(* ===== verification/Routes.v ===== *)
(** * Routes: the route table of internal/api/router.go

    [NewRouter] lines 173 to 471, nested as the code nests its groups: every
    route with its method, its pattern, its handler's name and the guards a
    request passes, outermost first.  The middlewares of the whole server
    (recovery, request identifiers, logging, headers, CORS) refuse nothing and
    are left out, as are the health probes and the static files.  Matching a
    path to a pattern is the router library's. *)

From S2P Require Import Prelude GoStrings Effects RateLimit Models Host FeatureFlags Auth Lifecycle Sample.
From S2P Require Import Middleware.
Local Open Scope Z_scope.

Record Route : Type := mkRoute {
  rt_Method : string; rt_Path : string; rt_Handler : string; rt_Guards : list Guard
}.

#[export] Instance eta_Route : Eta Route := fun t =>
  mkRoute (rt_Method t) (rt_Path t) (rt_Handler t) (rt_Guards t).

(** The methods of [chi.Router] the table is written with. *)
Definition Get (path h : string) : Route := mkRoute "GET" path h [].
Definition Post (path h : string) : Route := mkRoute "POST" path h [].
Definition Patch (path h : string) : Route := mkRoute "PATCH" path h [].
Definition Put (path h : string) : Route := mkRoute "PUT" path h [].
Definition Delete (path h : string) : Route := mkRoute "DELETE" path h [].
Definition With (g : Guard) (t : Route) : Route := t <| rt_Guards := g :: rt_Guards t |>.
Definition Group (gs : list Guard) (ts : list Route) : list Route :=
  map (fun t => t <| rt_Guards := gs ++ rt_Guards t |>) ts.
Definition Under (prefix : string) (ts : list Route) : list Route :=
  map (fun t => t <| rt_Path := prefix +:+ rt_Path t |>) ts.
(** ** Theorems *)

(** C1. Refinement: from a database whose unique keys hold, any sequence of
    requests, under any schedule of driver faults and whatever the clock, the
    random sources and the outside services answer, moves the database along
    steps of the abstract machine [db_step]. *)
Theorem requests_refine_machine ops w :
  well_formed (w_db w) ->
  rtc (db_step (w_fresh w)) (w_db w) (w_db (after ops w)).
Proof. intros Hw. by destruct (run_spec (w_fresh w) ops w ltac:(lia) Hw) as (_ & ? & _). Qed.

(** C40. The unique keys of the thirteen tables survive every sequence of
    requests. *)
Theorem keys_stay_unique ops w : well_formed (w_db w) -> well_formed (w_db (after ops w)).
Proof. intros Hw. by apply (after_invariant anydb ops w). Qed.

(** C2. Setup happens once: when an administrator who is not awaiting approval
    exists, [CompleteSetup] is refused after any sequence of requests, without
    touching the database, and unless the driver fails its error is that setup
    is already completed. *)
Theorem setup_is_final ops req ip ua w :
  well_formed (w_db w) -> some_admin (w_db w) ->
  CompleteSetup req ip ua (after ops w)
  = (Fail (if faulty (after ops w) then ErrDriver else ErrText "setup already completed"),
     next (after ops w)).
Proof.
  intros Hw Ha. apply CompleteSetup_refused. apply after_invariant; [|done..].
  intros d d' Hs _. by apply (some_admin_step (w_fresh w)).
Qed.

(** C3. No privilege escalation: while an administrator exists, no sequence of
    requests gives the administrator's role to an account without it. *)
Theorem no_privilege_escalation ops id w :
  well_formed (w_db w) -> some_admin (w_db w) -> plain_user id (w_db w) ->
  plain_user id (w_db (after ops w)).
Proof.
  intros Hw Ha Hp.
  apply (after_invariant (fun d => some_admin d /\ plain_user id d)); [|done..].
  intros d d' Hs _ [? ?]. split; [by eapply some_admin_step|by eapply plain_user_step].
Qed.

====

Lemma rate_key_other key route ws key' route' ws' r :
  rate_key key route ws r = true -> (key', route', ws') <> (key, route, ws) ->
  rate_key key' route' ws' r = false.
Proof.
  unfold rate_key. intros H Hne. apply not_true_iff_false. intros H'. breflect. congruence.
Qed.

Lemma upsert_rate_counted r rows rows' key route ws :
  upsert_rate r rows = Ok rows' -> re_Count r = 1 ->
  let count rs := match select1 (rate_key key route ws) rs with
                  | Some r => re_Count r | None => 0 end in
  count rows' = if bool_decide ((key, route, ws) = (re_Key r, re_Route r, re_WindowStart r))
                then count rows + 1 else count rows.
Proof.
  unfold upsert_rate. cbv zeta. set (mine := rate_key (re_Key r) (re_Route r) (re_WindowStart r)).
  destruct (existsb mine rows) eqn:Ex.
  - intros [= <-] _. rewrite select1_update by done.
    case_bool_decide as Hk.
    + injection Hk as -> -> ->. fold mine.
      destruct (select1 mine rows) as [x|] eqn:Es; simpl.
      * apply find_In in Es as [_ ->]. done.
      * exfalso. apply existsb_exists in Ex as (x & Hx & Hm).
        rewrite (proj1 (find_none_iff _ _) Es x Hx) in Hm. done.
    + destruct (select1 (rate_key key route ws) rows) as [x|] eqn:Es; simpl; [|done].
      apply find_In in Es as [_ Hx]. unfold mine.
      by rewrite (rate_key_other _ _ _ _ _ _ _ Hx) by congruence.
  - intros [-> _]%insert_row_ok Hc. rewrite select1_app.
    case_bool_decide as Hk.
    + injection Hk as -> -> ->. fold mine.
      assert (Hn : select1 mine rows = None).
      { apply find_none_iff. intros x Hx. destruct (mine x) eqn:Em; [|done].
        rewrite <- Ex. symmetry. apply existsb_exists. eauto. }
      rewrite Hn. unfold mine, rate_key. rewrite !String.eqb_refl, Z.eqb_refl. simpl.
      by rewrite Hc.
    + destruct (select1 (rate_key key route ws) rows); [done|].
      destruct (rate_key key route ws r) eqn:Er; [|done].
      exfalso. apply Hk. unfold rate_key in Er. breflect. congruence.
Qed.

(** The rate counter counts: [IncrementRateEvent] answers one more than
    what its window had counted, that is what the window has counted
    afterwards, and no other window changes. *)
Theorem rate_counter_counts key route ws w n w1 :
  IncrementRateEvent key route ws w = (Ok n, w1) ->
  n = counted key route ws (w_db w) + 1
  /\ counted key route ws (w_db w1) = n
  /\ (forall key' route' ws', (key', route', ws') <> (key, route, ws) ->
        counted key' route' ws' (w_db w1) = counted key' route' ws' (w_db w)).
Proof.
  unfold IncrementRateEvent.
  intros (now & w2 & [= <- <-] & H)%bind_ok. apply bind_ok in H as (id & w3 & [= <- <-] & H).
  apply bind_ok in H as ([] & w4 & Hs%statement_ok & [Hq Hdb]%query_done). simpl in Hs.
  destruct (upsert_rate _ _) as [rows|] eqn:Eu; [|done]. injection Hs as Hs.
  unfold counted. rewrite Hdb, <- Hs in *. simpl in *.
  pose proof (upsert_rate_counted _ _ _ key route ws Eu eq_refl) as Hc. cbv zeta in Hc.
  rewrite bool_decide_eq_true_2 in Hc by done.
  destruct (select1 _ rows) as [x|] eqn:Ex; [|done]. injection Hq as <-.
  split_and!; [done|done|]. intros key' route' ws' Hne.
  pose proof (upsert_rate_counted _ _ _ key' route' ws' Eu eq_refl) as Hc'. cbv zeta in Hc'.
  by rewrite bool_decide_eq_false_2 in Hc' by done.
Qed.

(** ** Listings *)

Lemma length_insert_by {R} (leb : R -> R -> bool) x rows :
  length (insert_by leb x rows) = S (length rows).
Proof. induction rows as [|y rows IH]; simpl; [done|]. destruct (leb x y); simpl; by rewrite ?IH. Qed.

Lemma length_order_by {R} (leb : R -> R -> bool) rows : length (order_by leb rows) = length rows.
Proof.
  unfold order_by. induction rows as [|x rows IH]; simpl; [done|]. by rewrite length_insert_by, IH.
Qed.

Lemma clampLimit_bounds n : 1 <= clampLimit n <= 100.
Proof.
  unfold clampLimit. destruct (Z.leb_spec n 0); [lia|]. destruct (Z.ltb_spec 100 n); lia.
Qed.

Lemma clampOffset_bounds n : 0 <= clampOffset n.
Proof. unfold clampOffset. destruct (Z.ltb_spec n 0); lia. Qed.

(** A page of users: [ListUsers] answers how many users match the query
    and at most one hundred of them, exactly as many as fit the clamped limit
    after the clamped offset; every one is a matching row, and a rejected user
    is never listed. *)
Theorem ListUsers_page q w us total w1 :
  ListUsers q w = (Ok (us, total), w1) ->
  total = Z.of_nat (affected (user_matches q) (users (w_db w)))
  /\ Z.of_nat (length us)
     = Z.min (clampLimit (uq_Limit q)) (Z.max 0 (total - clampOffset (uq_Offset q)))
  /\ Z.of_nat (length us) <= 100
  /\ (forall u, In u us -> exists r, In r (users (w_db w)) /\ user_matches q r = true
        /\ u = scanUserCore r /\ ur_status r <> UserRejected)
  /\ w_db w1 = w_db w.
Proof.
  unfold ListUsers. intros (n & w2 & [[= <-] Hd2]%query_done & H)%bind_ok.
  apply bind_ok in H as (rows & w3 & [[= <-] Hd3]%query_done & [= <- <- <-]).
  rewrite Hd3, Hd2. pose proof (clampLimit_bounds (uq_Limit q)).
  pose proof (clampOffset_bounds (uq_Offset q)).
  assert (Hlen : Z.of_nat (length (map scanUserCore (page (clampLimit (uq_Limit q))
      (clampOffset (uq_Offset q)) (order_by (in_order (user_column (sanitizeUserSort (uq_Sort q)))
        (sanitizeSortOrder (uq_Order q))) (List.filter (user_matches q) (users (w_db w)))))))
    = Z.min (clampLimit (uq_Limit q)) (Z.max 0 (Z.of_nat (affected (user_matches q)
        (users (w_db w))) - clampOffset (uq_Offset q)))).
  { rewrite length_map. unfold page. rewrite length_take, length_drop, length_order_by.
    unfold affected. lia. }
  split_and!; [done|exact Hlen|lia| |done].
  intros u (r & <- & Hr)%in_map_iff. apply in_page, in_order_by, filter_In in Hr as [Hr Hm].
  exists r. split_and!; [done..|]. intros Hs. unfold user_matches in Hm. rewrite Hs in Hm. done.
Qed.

====

> _Exercise objective_
Write out, from the lines above, only those from the line with "From S2P Require Import Middleware." to the line with "mkRoute (rt_Method t)", exactly as given, including the first and the last.

> _Output_
From S2P Require Import Middleware.
Local Open Scope Z_scope.

Record Route : Type := mkRoute {
  rt_Method : string; rt_Path : string; rt_Handler : string; rt_Guards : list Guard
}.

#[export] Instance eta_Route : Eta Route := fun t =>
  mkRoute (rt_Method t) (rt_Path t) (rt_Handler t) (rt_Guards t).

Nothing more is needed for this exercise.